Uma dita convergência à esquerda tem de ter como propósito primordial o combate e a rutura com a política de direita e a construção de uma política alternativa e não a mera soma de votos. Como pode existir uma convergência sem ter em conta os conteúdos e os posicionamentos concretos de cada força política? Como pode existir uma convergência sem ter em conta as responsabilidades de cada força política na atual situação, incluindo no crescimento da extrema-direita, na descredibilização das instituições, no ataque a direitos constitucionais e aos valores de Abril e no agravamento dos problemas? Se este não for o ponto de partida, mas sim a contagem final dos votos, estaremos mesmo a construir o caminho alternativo, que os povos exigem e merecem, que defenda os seus direitos, liberdades e garantias? Não temos a bola de cristal que dê a resposta certa (se é que ela existe) a estas e outras perguntas, mas elas têm de ser colocadas.
Há, contudo, uma lição que a história já nos ensinou e que nunca é demais recordar: é que a luta dos trabalhadores e dos povos, seja em França ou em Portugal, na defesa dos seus direitos, da igualdade e da justiça, da liberdade, da democracia e da paz, que será determinante para a melhoria das suas condições de vida. Os partidos progressistas e consequentes lá estarão ao seu lado e na luta institucional para lhe dar força e expressão!

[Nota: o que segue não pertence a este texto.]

(** X16.  Running the hooks.  Either no listener throws (a promise that
    rejects does not count): then every hook is called, in the order of
    registration and once each, nothing is written to the console and the
    run completes normally.  Or some listener throws: then the hooks before
    the first such listener and that listener are called, in order, and no
    hook after it; the one line is written to the console and the run raises
    what the listener threw.  Either way nothing else happens (no call on the
    datastore), the registry is empty afterwards and the queue is as it
    was. *)
Theorem X16_running_the_hooks (w : World D) :
  let r := processAfterCommitHooks w in
  _hooks r.1 = []
  ∧ _transactionObjects r.1 = _transactionObjects w
  ∧ issued (trace r.1) = issued (trace w)
  ∧ ((Forall (λ hook, ∀ e, listener hook (data hook) ≠ Threw e) (_hooks w)
      ∧ r.2 = Normal tt
      ∧ trace r.1 = trace w ++ (EvListener <$> _hooks w)
      ∧ invoked (trace r.1) = invoked (trace w) ++ _hooks w
      ∧ logged (trace r.1) = logged (trace w))
     ∨ (∃ before hook after e,
          _hooks w = before ++ hook :: after
          ∧ Forall (λ hook, ∀ e, listener hook (data hook) ≠ Threw e) before
          ∧ listener hook (data hook) = Threw e
          ∧ r.2 = Throw e
          ∧ trace r.1 =
              trace w ++ (EvListener <$> before ++ [hook])
                ++ [EvConsoleError
                      "error while executing transaction scope AfterCommit Hooks"]
          ∧ invoked (trace r.1) = invoked (trace w) ++ before ++ [hook]
          ∧ logged (trace r.1) =
              logged (trace w)
                ++ ["error while executing transaction scope AfterCommit Hooks"])).
Proof.
  cbv zeta. rewrite processAfterCommitHooks_eq.
  destruct (mapM_invokeListener_split (_hooks w) w)
    as [(Hall & ps & Hrun)|(before & hook & after & e & Hh & Hb & Hth & Hrun)];
    rewrite Hrun; cbn [fst snd set_hooks emit heap _transactionObjects _hooks db trace].
  - split; [done|]. split; [done|]. split; [apply issued_listeners|].
    left. split; [done|]. split; [done|]. split; [done|].
    split; [apply invoked_listeners | apply logged_listeners].
  - split; [done|]. split; [done|].
    split.
    { unfold issued. rewrite omap_app. simpl. rewrite app_nil_r.
      apply issued_listeners. }
    right. exists before, hook, after, e.
    split; [done|]. split; [done|]. split; [done|]. split; [done|].
    split; [by rewrite <- app_assoc|]. split.
    + unfold invoked. rewrite omap_app. simpl. rewrite app_nil_r.
      apply invoked_listeners.
    + unfold logged at 1. rewrite omap_app. simpl.
      fold (logged (trace w ++ (EvListener <$> before ++ [hook]))).
      by rewrite logged_listeners.
Qed.

(** X17.  [resetAfterCommit] empties the registry and leaves the queue
    alone; the commit that follows replays the queue as usual but calls no
    listener. *)
Theorem X17_reset_hooks_are_not_run so ro bulk (w : World D) :
  _hooks (resetAfterCommit w).1 = []
  ∧ _transactionObjects (resetAfterCommit w).1 = _transactionObjects w
  ∧ invoked (trace (commit so ro bulk (resetAfterCommit w).1).1)
      = invoked (trace w).
Proof.
  set (w0 := (resetAfterCommit w).1).
  assert (Hh0 : _hooks w0 = []) by (subst w0; simpl; apply excludeHooks_none).
  split; [done|]. split; [done|].
  change (trace w) with (trace w0).
  pose proof (unchanged_commitTransaction ds_exec getPropertiesToUpdate mergeDeep
                _hooks so bulk hooks_outOfReach (λ _ _, eq_refl) w0) as Hhooks.
  pose proof (unchanged_commitTransaction ds_exec getPropertiesToUpdate mergeDeep
                (λ w, invoked (trace w)) so bulk (invoked_outOfReach)
                (λ _ _, eq_refl) w0) as Hinv.
  destruct (commitTransaction so bulk w0) as [w1 [[]|e]] eqn:Hct; simpl in *.
  - rewrite (commit_of_normal ds_exec getPropertiesToUpdate mergeDeep
               so ro bulk w0 w1 Hct).
    destruct (processAfterCommitHooks_runs w1) as (Hcalled & _).
    by rewrite Hcalled, Hhooks, Hh0, app_nil_r.
  - by rewrite (commit_of_throw ds_exec getPropertiesToUpdate mergeDeep
                  so ro bulk w0 w1 e Hct).
Qed.

(** X18.  After a commit that has returned normally the scope is as good
    as new: the queue and the registry are both empty, so that a second
    commit calls no listener and, in non-bulk mode, its callback makes no
    call on the datastore. *)
Theorem X18_second_commit_has_nothing_to_do
    so ro bulk (w w1 : World D) so' ro' bulk' :
  commit so ro bulk w = (w1, Normal tt) →
  _transactionObjects w1 = []
  ∧ _hooks w1 = []
  ∧ invoked (trace (commit so' ro' bulk' w1).1) = invoked (trace w1)
  ∧ ∀ wb ms, ds DsStartTransaction w1 = (wb, Normal ms) →
             commitWork so' false wb = (wb, Normal tt).
Proof.
  intros Hrun.
  assert (Hempty : _transactionObjects w1 = [] ∧ _hooks w1 = []).
  { pose proof (commitTransaction_resets ds_exec getPropertiesToUpdate mergeDeep
                  so bulk w) as Hreset.
    destruct (commitTransaction so bulk w) as [w2 [[]|e]] eqn:Hct.
    - rewrite (commit_of_normal ds_exec getPropertiesToUpdate mergeDeep
                 so ro bulk w w2 Hct) in Hrun.
      destruct (processAfterCommitHooks_runs w2) as (_ & Hnone & Hq & _).
      rewrite Hrun in Hnone, Hq. simpl in *. split; congruence.
    - rewrite (commit_of_throw ds_exec getPropertiesToUpdate mergeDeep
                 so ro bulk w w2 e Hct) in Hrun. discriminate. }
  destruct Hempty as [Hq Hh]. split; [done|]. split; [done|]. split.
  - pose proof (unchanged_commitTransaction ds_exec getPropertiesToUpdate mergeDeep
                  _hooks so' bulk' hooks_outOfReach (λ _ _, eq_refl) w1) as Hhooks.
    pose proof (unchanged_commitTransaction ds_exec getPropertiesToUpdate mergeDeep
                  (λ w, invoked (trace w)) so' bulk' (invoked_outOfReach)
                  (λ _ _, eq_refl) w1) as Hinv.
    destruct (commitTransaction so' bulk' w1) as [w2 [[]|e]] eqn:Hct; simpl in *.
    + rewrite (commit_of_normal ds_exec getPropertiesToUpdate mergeDeep
                 so' ro' bulk' w1 w2 Hct).
      destruct (processAfterCommitHooks_runs w2) as (Hcalled & _).
      by rewrite Hcalled, Hhooks, Hh, app_nil_r.
    + by rewrite (commit_of_throw ds_exec getPropertiesToUpdate mergeDeep
                    so' ro' bulk' w1 w2 e Hct).
  - intros wb ms Hstart.
    pose proof (queue_ds ds_exec DsStartTransaction w1) as Hqb.
    rewrite Hstart in Hqb. simpl in Hqb.
    rewrite (commitWork_replays ds_exec getPropertiesToUpdate mergeDeep).
    by rewrite Hqb, Hq.
Qed.

(** X19.  [updateCollection], given a collection of entities, touches
    nothing but the queue.  It appends Update records without options: one
    per element, in the order of the collection, when some element has a
    truthy [entitySnapshot], and otherwise a single record that holds the
    array; for an empty collection that is a single record holding the empty
    array. *)
Theorem X19_updateCollection_is_all_or_nothing
    (collection : list nat) (w : World D) :
  let r := updateCollection collection w in
  heap r.1 = heap w ∧ _hooks r.1 = _hooks w ∧ trace r.1 = trace w
  ∧ ∃ recs,
      _transactionObjects r.1 = _transactionObjects w ++ recs
      ∧ Forall (λ t, objectState t = Some Update ∧ options t = None) recs
      ∧ object <$> recs =
          (if existsb (λ col, truthy (getProp (heap w) col "entitySnapshot"))
                collection
           then PRef <$> collection
           else [PArr collection])
      ∧ (collection = [] → object <$> recs = [PArr []]).
Proof.
  simpl. rewrite updateCollection_stages. simpl.
  repeat (split; [done|]). eexists. split; [reflexivity|].
  destruct (existsb _ collection) eqn:Hany.
  - split; [apply Forall_fmap; by apply Forall_true|].
    split; [by rewrite <- list_fmap_compose|].
    intros ->. discriminate.
  - split; [by repeat constructor|]. split; [done|]. by intros ->.
Qed.

(** *** The loop of the non-bulk path, seen from [commit] *)

Lemma appendsOnly_processAfterCommitHooks (Q : Event → Prop) :
  (∀ hook, Q (EvListener hook)) → (∀ s, Q (EvConsoleError s)) →
  appendsOnly Q (@processAfterCommitHooks D).
Proof.
  intros Hl Hlog w. rewrite processAfterCommitHooks_eq.
  destruct (mapM_invokeListener (_hooks w) w) as (r & Hrun & _). rewrite Hrun.
  assert (HQ : Forall Q (EvListener <$> calledHooks (_hooks w))).
  { apply Forall_fmap, Forall_true. intros hook. apply Hl. }
  destruct r as [ps|e]; simpl.
  - by eexists.
  - eexists (_ ++ [_]). rewrite app_assoc. split; [done|].
    apply Forall_app. split; [done|]. by repeat constructor.
Qed.
Lemma deliver_refilled (ds : list delivery) :
  Forall (fun d => grow_ok d = true) ds ->
  deliver ds (mk_json_raw None 0) = (true, refilled ds, []).
Proof.
  intros H. destruct ds as [|d ds]; [reflexivity|].
  rewrite (deliver_all _ H []); [reflexivity | now left | discriminate].
Qed.

(** ** [fetch_url] *)

Section FetchUrl.

Variables (o : oracle) (sockfd : Z) (action json uuid token : option string).
Variables (fetch : option json_raw_t) (request : option string).

Local Abbreviation r := (fetch_url o sockfd action json uuid token fetch request).

(** A history of [fetch_url] is log lines around at most one transfer. *)
Lemma fetch_url_shape :
  exists pre post,
    events r
    = pre ++ map curl_perform
               (requested o sockfd action json uuid token fetch request)
          ++ post
    /\ forallb is_log pre = true /\ forallb is_log post = true.
Proof.
  unfold fetch_url, requested.
  destruct request as [rq|]; [destruct fetch as [f|]|];
    try (exists [log_error "Invalid argument!" []], []; now repeat split).
  destruct (curl_init_ok o); simpl negb; cbv iota.
  2:{ eexists _, []. simpl. rewrite app_nil_r. split; [reflexivity|].
      now split. }
  unfold curl_easy_perform.
  pose proof (deliver_logs (deliveries o) (mk_json_raw None 0)) as Hd.
  destruct (deliver (deliveries o) (mk_json_raw None 0)) as [[ok f2] ev].
  simpl in Hd.
  match goal with
  | |- context [curl_perform ?c :: ev] => set (ch := c)
  end.
  set (ev0 := [log_info "action: %s" [AStr action]]).
  set (ev1 := [log_info "HTTP(%s): %s" _]).
  set (ev2 := match uuid with Some _ => _ | None => _ end).
  set (ev3 := match json with Some _ => _ | None => _ end).
  assert (H2 : forallb is_log ev2 = true)
    by (subst ev2; destruct uuid, token; reflexivity).
  assert (H3 : forallb is_log ev3 = true)
    by (subst ev3; destruct json; reflexivity).
  assert (Hpre : forallb is_log (ev0 ++ ev1 ++ ev2 ++ ev3) = true)
    by (rewrite !forallb_app, H2, H3; reflexivity).
  assert (Hsplit : forall tail,
    (ev0 ++ ev1 ++ ev2 ++ ev3 ++ curl_perform ch :: ev) ++ tail
    = (ev0 ++ ev1 ++ ev2 ++ ev3) ++ map curl_perform [ch] ++ (ev ++ tail)).
  { intros tail. simpl map. rewrite <- !app_assoc. simpl. reflexivity. }
  destruct (negb ((if ok then perform_code o else CURLE_WRITE_ERROR) =? CURLE_OK)%Z).
  { eexists _, _. simpl events. split; [apply Hsplit|].
    split; [exact Hpre|]. rewrite forallb_app, Hd. reflexivity. }
  destruct (negb (getinfo_code o =? CURLE_OK)%Z).
  { eexists _, _. simpl events. split; [apply Hsplit|].
    split; [exact Hpre|]. rewrite forallb_app, Hd. reflexivity. }
  eexists _, _. simpl events. split; [apply Hsplit|].
  split; [exact Hpre|]. rewrite !forallb_app, Hd.
  destruct (data f2); reflexivity.
Qed.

Notas: [1] Só para citar um exemplo, em 2019, foi publicado um “non paper” franco-alemão com as orientações (e conclusões prévias) daquela que viria a ser a Conferência sobre o Futuro da Europa, que decorreu entre abril de 2022 e maio de 2022 (Cf. https://www.politico.eu/wp-content/uploads/2019/11/Conference-on-the-Future-of-Europe.pdf). Daí sairiam as diretrizes para o aprofundamento do neoliberalismo, federalismo e do militarismo, de que o Presidente Macron é um grande entusiasta, para usar um eufemismo. Afinal de contas, todos nos recordamos das suas declarações irresponsáveis, em fevereiro deste ano, sobre o envio de tropas dos países da NATO para a Ucrânia. [2] Note-se que num sistema eleitoral com diferenças relativamente ao francês, mas tendo em comum a existência de círculos uninominais, o partido vencedor das eleições no Reino Unido, o Partido Trabalhista britânico, elegeu 63% dos deputados com apenas 33% dos votos.